The co-authors of the study reached this conclusion by applying statistical modeling to American Hospital Association (AHA) data on electronic medication ordering and CMS data on the mortality rates of Medicare patients.
The results showed that, at the 30% threshold, CPOE could lower mortality by 1.2% for acute myocardial infarction or heart failure, a statistically insignificant amount. In contrast, they predicted that electronic medication ordering at the 60% threshold would lower the death rate for the two cardiac conditions by 2.1%, which the researchers did view as significant.
[Health IT is making it harder to keep protected health information secure and avoid federal fines. To learn more, read HIPAA Pain: How To Cope.]
An official of the American Hospital Association, which earlier this year warned a government advisory committee against moving too far and too fast on Meaningful Use, questioned the validity of the RAND study. "Identifying one aspect of the complicated information system in a hospital and saying this has an effect [on mortality] is a very challenging analysis to make," Chantal Worzala, the AHA's director of policy, told InformationWeek Healthcare. "That's why [the Health Affairs paper's] data on stage 1 of Meaningful Use has no statistical reliability. So many factors come into play that could not be modeled in this statistical exercise."

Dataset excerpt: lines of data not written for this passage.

(** * Aurix trading bot: a shallow embedding of the decision and execution core

  The development follows the Python sources under [src/bot]:
  - [risk_manager.py]    -> [Module risk_manager]
  - [strategy_engine.py] -> [Module strategy_engine]
  - [trade_executor.py]  -> [Module trade_executor]
  - [trading_bot.py]     -> [Module trading_bot]

  Numbers.  A Python [float] is modelled as an exact rational ([Q]): the
  arithmetic of the model is the arithmetic the formulas are written in,
  without binary64 rounding, infinities or NaN.  A Python [int] is [Z].
  Operations that raise in Python return in the [outcome] type below.
  Where numpy would go on with [inf] or [nan] and a RuntimeWarning (a zero
  divisor, the mean of an empty slice), the model, which has no such
  values, stops with [Raise FloatingPointError].

  Callbacks.  [on_log], [on_state_change] and [on_trade] are flags: a
  callback that is set is called, the call is recorded in [notified], and
  the callback returns.  A property that needs more than that is stated
  for a bot without the callback. *)

From Stdlib Require Import QArith Qabs Qround ZArith Lia Lqa Ascii String.
From stdpp Require Import base option list strings gmap.

#[local] Open Scope Q_scope.
#[local] Open Scope string_scope.

(** ** Python prelude *)

Module Py.

(** The exceptions the modelled code can raise. *)
Inductive exn : Type :=
| ZeroDivisionError
| IndexError
| KeyError (key : string)
| ValueError
| TypeError
| AttributeError
| FloatingPointError.

(** The result of running a Python expression: a value or a raised
    exception. *)
Inductive outcome (A : Type) : Type :=
| Ok (a : A)
| Raise (e : exn).
#[global] Arguments Ok {A} a.
#[global] Arguments Raise {A} e.

#[global] Instance outcome_ret : MRet outcome := fun _ a => Ok a.
#[global] Instance outcome_bind : MBind outcome := fun _ _ f m =>
  match m with
  | Ok a => f a
  | Raise e => Raise e
  end.

(** Comparisons of floats, as booleans. *)
Definition Qltb (a b : Q) : bool := negb (Qle_bool b a).
Definition Qgtb (a b : Q) : bool := Qltb b a.
Definition Qleb (a b : Q) : bool := Qle_bool a b.
Definition Qgeb (a b : Q) : bool := Qle_bool b a.
Definition Qeqb (a b : Q) : bool := Qeq_bool a b.

(** [a / b] on Python floats (and on ints, whose true division is a
    float): a zero divisor raises. *)
Definition div (a b : Q) : outcome Q :=
  if Qeqb b 0 then Raise ZeroDivisionError else Ok (a / b).

(** [a / b] on numpy float64 scalars; a zero divisor leaves the finite
    floats. *)
Definition np_div (a b : Q) : outcome Q :=
  if Qeqb b 0 then Raise FloatingPointError else Ok (a / b).

(** [min(a, b)] and [max(a, b)]: the first argument unless the second is
    strictly better. *)
Definition min (a b : Q) : Q := if Qltb b a then b else a.
Definition max (a b : Q) : Q := if Qgtb b a then b else a.

(** [int(x)]: truncation toward zero. *)
Definition int (x : Q) : Z := Z.quot (Qnum x) (Z.pos (Qden x)).

(** [str.upper()] and [str.lower()], on ASCII letters. *)
Definition ascii_upper (c : ascii) : ascii :=
  let n := nat_of_ascii c in
  if ((97 <=? n) && (n <=? 122))%nat then ascii_of_nat (n - 32) else c.
Definition ascii_lower (c : ascii) : ascii :=
  let n := nat_of_ascii c in
  if ((65 <=? n) && (n <=? 90))%nat then ascii_of_nat (n + 32) else c.

Fixpoint upper (s : string) : string :=
  match s with
  | EmptyString => EmptyString
  | String c r => String (ascii_upper c) (upper r)
  end.
Fixpoint lower (s : string) : string :=
  match s with
  | EmptyString => EmptyString
  | String c r => String (ascii_lower c) (lower r)
  end.

(** [s.replace(c, '')] for a one-character [c]. *)
Fixpoint remove_char (c : ascii) (s : string) : string :=
  match s with
  | EmptyString => EmptyString
  | String d r => if Ascii.eqb c d then remove_char c r else String d (remove_char c r)
  end.

(** [sub in s] on strings. *)
Fixpoint contains (sub s : string) : bool :=
  String.prefix sub s ||
  match s with
  | EmptyString => false
  | String _ r => contains sub r
  end.

(** Truth value of an [Optional[str]]: [None] and the empty string are
    false. *)
Definition truthy (o : option string) : bool :=
  match o with
  | Some s => negb (String.eqb s "")
  | None => false
  end.

(** How values are printed inside f-strings.  [repr_float x] stands for
    [{x}] on a float, [format_fixed d x] for [{x:.df}] and [str_exn e] for
    [{e}] on a caught exception; the characters themselves play no role in
    the properties below, so the printer is a parameter of the model. *)
Record Printer : Type := {
  repr_float : Q -> string;
  format_fixed : nat -> Q -> string;
  str_exn : exn -> string
}.

(** Rounding to the nearest integer, ties to the even neighbour: the
    rounding of [round] and of the [.df] format. *)
Definition round_half_even (x : Q) : Z :=
  let f := Qfloor x in
  let d := x - inject_Z f in
  if Qltb d (1 # 2) then f
  else if Qltb (1 # 2) d then (f + 1)%Z
  else if Z.even f then f else (f + 1)%Z.

(** [round(x, ndigits)] *)
Definition round (x : Q) (ndigits : nat) : Q :=
  let scale := inject_Z (10 ^ Z.of_nat ndigits) in
  inject_Z (round_half_even (x * scale)) / scale.

(** Decimal digits of a natural number, most significant first. *)
Fixpoint digits_aux (fuel : nat) (n : N) (acc : string) : string :=
  match fuel with
  | O => acc
  | S fuel =>
      let acc := String (ascii_of_N (48 + n mod 10)) acc in
      if (n / 10 =? 0)%N then acc else digits_aux fuel (n / 10) acc
  end.
Definition str_of_N (n : N) : string := digits_aux (S (N.size_nat n)) n "".

(** [str(n)] for an int. *)
Definition str_of_Z (z : Z) : string :=
  if (z <? 0)%Z then "-" ++ str_of_N (Z.abs_N z) else str_of_N (Z.abs_N z).

(** [n] written with at least [width] digits, zero-padded on the left. *)
Fixpoint zero_pad (width : nat) (s : string) : string :=
  match (width - String.length s)%nat with
  | O => s
  | S _ => match width with
           | O => s
           | S w => "0" ++ zero_pad w s
           end
  end.

(** A printer for the exact rationals of the model: [:.df] rounds to [d]
    decimals; [repr] prints up to 17 decimals and drops trailing zeros. *)
Definition fixed_decimal (d : nat) (x : Q) : string :=
  let scaled := round_half_even (Qabs x * inject_Z (10 ^ Z.of_nat d)) in
  let p := (10 ^ Z.of_nat d)%Z in
  let whole := str_of_Z (scaled / p) in
  let frac := str_of_Z (scaled mod p) in
  let frac := String.substring (String.length frac - d) d (zero_pad d frac) in
  (if Qltb x 0 then "-" else "") ++ whole
  ++ (match d with O => "" | S _ => "." ++ frac end).

Fixpoint strip_zeros (rev_digits : list ascii) : list ascii :=
  match rev_digits with
  | c :: (d :: _) as r =>
      if Ascii.eqb c "0" && negb (Ascii.eqb d ".") then strip_zeros r
      else rev_digits
  | _ => rev_digits
  end.

Definition repr_decimal (x : Q) : string :=
  string_of_list_ascii
    (rev (strip_zeros (rev (list_ascii_of_string (fixed_decimal 17 x))))).

(** [f"{n:0wd}"] for an int: zero-padded to [w] characters, sign included. *)
Definition format_int_pad (w : nat) (z : Z) : string :=
  if (z <? 0)%Z then "-" ++ zero_pad (w - 1) (str_of_N (Z.abs_N z))
  else zero_pad w (str_of_N (Z.abs_N z)).

(** A reading of the wall clock ([datetime.now()]). *)
Definition datetime : Type := Z.

(** *** Sequences: indexing, slicing, reductions *)

(** The position [l[i]] denotes in a sequence of length [n]: a negative [i]
    counts from the end, anything outside raises [IndexError]. *)
Definition index (n : nat) (i : Z) : outcome nat :=
  let j := if (i <? 0)%Z then (i + Z.of_nat n)%Z else i in
  if ((0 <=? j) && (j <? Z.of_nat n))%Z then Ok (Z.to_nat j)
  else Raise IndexError.

(** [l[i]] *)
Definition getitem {A : Type} (l : list A) (i : Z) : outcome A :=
  j ← index (length l) i;
  match l !! j with
  | Some x => Ok x
  | None => Raise IndexError
  end.

(** [l[i] = x] *)
Definition setitem {A : Type} (l : list A) (i : Z) (x : A) : outcome (list A) :=
  j ← index (length l) i;
  Ok (<[j := x]> l).

(** A slice bound, clipped to [0 .. n]; [None] is an omitted bound. *)
Definition slice_bound (n : nat) (omitted : nat) (b : option Z) : nat :=
  match b with
  | None => omitted
  | Some i =>
      let j := if (i <? 0)%Z then (i + Z.of_nat n)%Z else i in
      Z.to_nat (Z.min (Z.max j 0) (Z.of_nat n))
  end.

(** [l[start:stop]] *)
Definition slice {A : Type} (l : list A) (start stop : option Z) : list A :=
  let n := length l in
  let a := slice_bound n 0 start in
  let b := slice_bound n n stop in
  take (b - a) (drop a l).

(** [range(a, b)] *)
Definition range (a b : Z) : list Z := seqZ a (b - a).

(** A [for] loop whose body can raise: the state is threaded through the
    items, and the first exception ends the loop. *)
Fixpoint for_each {A S : Type} (body : S -> A -> outcome S) (items : list A)
    (s : S) : outcome S :=
  match items with
  | [] => Ok s
  | x :: r => s' ← body s x; for_each body r s'
  end.

(** [min(l)] and [l.min()]: the first least element; an empty sequence
    raises [ValueError]. *)
Definition min_of (l : list Q) : outcome Q :=
  match l with
  | [] => Raise ValueError
  | x :: r => Ok (foldl (fun m y => if Qltb y m then y else m) x r)
  end.

(** [max(l)] and [l.max()] *)
Definition max_of (l : list Q) : outcome Q :=
  match l with
  | [] => Raise ValueError
  | x :: r => Ok (foldl (fun m y => if Qgtb y m then y else m) x r)
  end.

(** [d[k]] on a dict: a missing key raises [KeyError]. *)
Definition dict_getitem {V : Type} (d : gmap string V) (k : string) : outcome V :=
  match d !! k with
  | Some v => Ok v
  | None => Raise (KeyError k)
  end.

(** [[f(x) for x in l]] where [f] can raise. *)
Fixpoint map_each {A B : Type} (f : A -> outcome B) (l : list A)
    : outcome (list B) :=
  match l with
  | [] => Ok []
  | x :: r => y ← f x; ys ← map_each f r; Ok (y :: ys)
  end.

(** [sum(...)] of floats. *)
Definition Qsum (l : list Q) : Q := foldl Qplus 0 l.

(** [np.mean(l)]: the mean of an empty slice is [nan]. *)
Definition mean (l : list Q) : outcome Q :=
  match l with
  | [] => Raise FloatingPointError
  | _ => Ok (Qsum l / inject_Z (Z.of_nat (length l)))
  end.

Definition exn_name (e : exn) : string :=
  match e with
  | ZeroDivisionError => "division by zero"
  | IndexError => "index out of range"
  | KeyError k => "'" ++ k ++ "'"
  | ValueError => "invalid value"
  | TypeError => "unsupported operand type"
  | AttributeError => "'NoneType' object has no attribute"
  | FloatingPointError => "invalid value encountered"
  end.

Worzala added that hospitals should not be rushed into implementing CPOE. "Hospitals are committed to using technology to improve care, and they understand that CPOE, when done right, is an important tool for improving the quality and safety of care. For us, the implementation of EHRs and other information technology is an evolutionary process. It's very important to get that done right. Putting in technology quickly to meet someone's expectations is less important than taking the time to put the technology in right to ensure that it is improving care and not having unintended consequences."
In the AHA's latest Most Wired Hospitals survey, 67% of the most wired hospitals said they were ordering medications electronically, compared with 46% of all hospitals. Other surveys indicate that less than 25% of hospitals have installed CPOE.
A HIMSS Analytics survey earlier this year showed that 12.3% of hospitals had reached HIMSS Analytics' stage 4, which includes physicians' use of CPOE on at least one inpatient unit. Two-thirds of the hospitals in the country remained in stages 1 to 3, and 10% hadn't even gotten that far.
All of which raises an interesting question: How many hospitals will be able to show they're ordering medications electronically for 60% of their patients by 2014, when stage 2 of Meaningful Use will probably begin?